The last time I was at Ryco, I commented that I didn't want to switch machines to zig-zag the batting.  I was told:  why do that?  You can use lightweight iron-on interfacing to bond them together.

Really?  How cool is that?!?

I have a bunch of iron-on interfacing that has been tucked in a drawer for decades.  Goodness, I think I lived in Dedham the last time I used it.  Couldn't throw it out; it just takes up space.  No longer!  I cut it into strips about 1½" wide, pieced together my batting, placed the interfacing over it and ironed it together.

I was told to iron the interfacing to both sides of the seam, which I tried first.  I'm not sure I like how it feels.  The batting is smooth where the interfacing is, instead of the soft fuzziness I'm accustomed to for batting.  These scraps are long and narrow, so the batting is mostly covered by the interfacing.

The next seams I tried ironing it to just one side of the batting, alternating which side I adhered the interfacing.  Then I googled it, to see what others wrote about this technique.  I found a lot of tutorials about how to hand or machine stitch batting, but far less on using interfacing or seam tape.  Some say to iron it on just one side, others had better luck doing both sides (no chance of the seam overlapping or crawling).  One person skipped all of that and just spray basted it to place to the fabric and went straight to quilting.  I guess it's whatever works best for a person!

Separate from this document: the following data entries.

(** * yupsh/ls: a shallow embedding of the directory lister

    The repository holds two variants of the same command:
    - [Ls]      embeds src/ls.go (package ls, with context cancellation);
    - [Command] embeds the newer package command (brace and glob expansion,
      [filepath.WalkDir] for recursive listings).

    Go strings are byte strings: [string] here is a list of bytes ([ascii]).
    int and int64 are 64-bit two's complement integers, carried as [Z] with
    the wrap-around written out by [wrap64]. *)

From Stdlib Require Import ZArith List String Ascii Bool Lia Permutation Sorted.
From Stdlib Require Import Numbers.DecimalString.
From stdpp Require Import base option gmap strings list.

Local Open Scope Z_scope.

(** ** Outcomes of Go code that may panic *)

Inductive outcome (A : Type) : Type :=
| Done (a : A)
| Panic (msg : string).
Arguments Done {A} a.
Arguments Panic {A} msg.

#[global] Instance outcome_ret : MRet outcome := fun A a => Done a.
#[global] Instance outcome_bind : MBind outcome := fun A B k m =>
  match m with
  | Done a => k a
  | Panic msg => Panic msg
  end.

(** ** Machine integers *)

Definition min_int64 : Z := - 2 ^ 63.
Definition max_int64 : Z := 2 ^ 63 - 1.

Definition in_int64 (z : Z) : Prop := min_int64 <= z <= max_int64.

Definition wrap64 (z : Z) : Z := (z + 2 ^ 63) mod 2 ^ 64 - 2 ^ 63.

(** ** Go's strings package, on byte strings *)

Definition byte (c : ascii) : Z := Z.of_N (N_of_ascii c).

Definition byte_eqb (c : ascii) (n : Z) : bool := byte c =? n.

(** [strings.HasPrefix s p]. *)
Definition HasPrefix (s p : string) : bool := String.prefix p s.

(** [strings.Index s sub]; [None] stands for Go's -1. *)
Fixpoint Index_from (i : nat) (s sub : string) : option nat :=
  if String.prefix sub s then Some i
  else match s with
       | EmptyString => None
       | String _ s' => Index_from (S i) s' sub
       end.

Definition Index (s sub : string) : option nat := Index_from 0 s sub.

Definition Contains (s sub : string) : bool :=
  match Index s sub with Some _ => true | None => false end.

Definition rev_string (s : string) : string :=
  string_of_list_ascii (rev (list_ascii_of_string s)).

(** [strings.Split s sep] for a non-empty [sep]: cut at every occurrence
    of [sep], scanning left to right; [skip] counts the bytes of a matched
    separator still to be dropped, [cur] is the current piece, reversed. *)
Fixpoint Split_go (sep : string) (skip : nat) (cur : string) (s : string)
  : list string :=
  match s with
  | EmptyString => [rev_string cur]
  | String c s' =>
      match skip with
      | S k => Split_go sep k cur s'
      | O =>
          if String.prefix sep s
          then rev_string cur :: Split_go sep (String.length sep - 1) EmptyString s'
          else Split_go sep 0 (String c cur) s'
      end
  end.

Definition Split (s sep : string) : list string := Split_go sep 0 EmptyString s.

(** [unicode.IsSpace] on the UTF-8 encodings of the white-space runes:
    one byte for tab, LF, VT, FF, CR and space; two bytes for U+0085 and
    U+00A0; three bytes for U+1680, U+2000..U+200A, U+2028, U+2029, U+202F,
    U+205F and U+3000. *)
Definition isSpace1 (a : ascii) : bool :=
  ((9 <=? byte a) && (byte a <=? 13)) || byte_eqb a 32.

Definition isSpace2 (a b : ascii) : bool :=
  byte_eqb a 194 && (byte_eqb b 133 || byte_eqb b 160).

Definition isSpace3 (a b c : ascii) : bool :=
  (byte_eqb a 225 && byte_eqb b 154 && byte_eqb c 128)
  || (byte_eqb a 226 && byte_eqb b 128
      && (((128 <=? byte c) && (byte c <=? 138))
          || byte_eqb c 168 || byte_eqb c 169 || byte_eqb c 175))
  || (byte_eqb a 226 && byte_eqb b 129 && byte_eqb c 159)
  || (byte_eqb a 227 && byte_eqb b 128 && byte_eqb c 128).

Fixpoint TrimLeftSpace (s : string) : string :=
  match s with
  | EmptyString => EmptyString
  | String a s1 =>
      if isSpace1 a then TrimLeftSpace s1
      else match s1 with
           | EmptyString => s
           | String b s2 =>
               if isSpace2 a b then TrimLeftSpace s2
               else match s2 with
                    | EmptyString => s
                    | String c s3 =>
                        if isSpace3 a b c then TrimLeftSpace s3 else s
                    end
           end
  end.

(** The same scan from the end of the string, on the reversed bytes:
    [utf8.DecodeLastRuneInString] finds a white-space rune exactly when the
    string ends with one of the encodings above. *)
Fixpoint TrimLeftSpace_rev (s : string) : string :=
  match s with
  | EmptyString => EmptyString
  | String a s1 =>
      if isSpace1 a then TrimLeftSpace_rev s1
      else match s1 with
           | EmptyString => s
           | String b s2 =>
               if isSpace2 b a then TrimLeftSpace_rev s2
               else match s2 with
                    | EmptyString => s
                    | String c s3 =>
                        if isSpace3 c b a then TrimLeftSpace_rev s3 else s
                    end
           end
  end.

I'm happiest with my zig-zagged batting.  None of it is going to peel apart, no matter how tight or loosely it gets quilted.  It feels like a single piece when I run my hand over it.  Ironing my batting together?  Well, it's fast.  And easy.  Even trying to get the hang of what I was doing, I bet this took less time than stitching it together.  I bet it's perfect for adjoining large pieces of batting.  It looks/feels odd for the little scraps I put together.  I'm curious how it will feel to quilt it.  I use this super-scrap batting mostly for mug rugs - they'll be the perfect little project to try this out.

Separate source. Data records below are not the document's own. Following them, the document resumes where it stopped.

Record Instance : Type := mkInstance {
  world : World;
  mounted : bool;
  pushed : list string;     (* URLs given to [router.push], oldest first *)
  now : nat;
  timers : list Timer;      (* pending timeouts, oldest first; the
                               callback of each is [setIsReset(false)] *)
  nextTimer : nat
}.

Definition setIsReset (v : bool) (i : Instance) : Instance :=
  if mounted i then
    let s := grid (world i) in
    {| world := {| grid := {| products := products s; error := error s;
                              loading := loading s; isReset := v;
                              hasMore := hasMore s |};
                   storage := storage (world i) |};
       mounted := mounted i; pushed := pushed i; now := now i;
       timers := timers i; nextTimer := nextTimer i |}
  else i.

Definition router_push (url : string) (i : Instance) : Instance :=
  {| world := world i; mounted := mounted i; pushed := pushed i ++ [url];
     now := now i; timers := timers i; nextTimer := nextTimer i |}.

Definition setTimeout (delay : nat) (i : Instance) : Instance :=
  {| world := world i; mounted := mounted i; pushed := pushed i; now := now i;
     timers := timers i ++ [{| tid := nextTimer i; due := (now i + delay)%nat |}];
     nextTimer := S (nextTimer i) |}.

Do you frankenstein your batting?  If so, what's your preferred method?


5 comments :

  1. Now that is a brilliant idea. Thank you for sharing it, Sally.

    ReplyDelete
  2. I stitch mine together with #12 stitch on my Bernina most of the time. The iron on tape would work for me on small quilts that I was not going to hand quilt or wash a lot. Whatever works best for your purpose is the way to go.

    ReplyDelete
  3. I frankenstein my batting leftovers too. I prefer to use my machine and I found I have another zig zag-ish stitch that works better for me. It is like two stitches for every zig and zag: (I'll try to ascii-art it)
    \
    \
    /
    /
    \
    \
    /
    /

    It might even be 3 stitches for each zig and zag. Anyway - for some reason this is even flatter for me than a regular zig zag.

    I love reading your blog and look forward to every post.

    ReplyDelete
    Replies
    1. That ascii art lost my spaces. :-( I'll put -'s in where I had spaces.
      \
      -\
      -/
      /
      \
      -\
      -/
      /

      Delete
  4. I´ve never joined batting but the zig zag method sounds best to me, no fear of slipping and quick to do.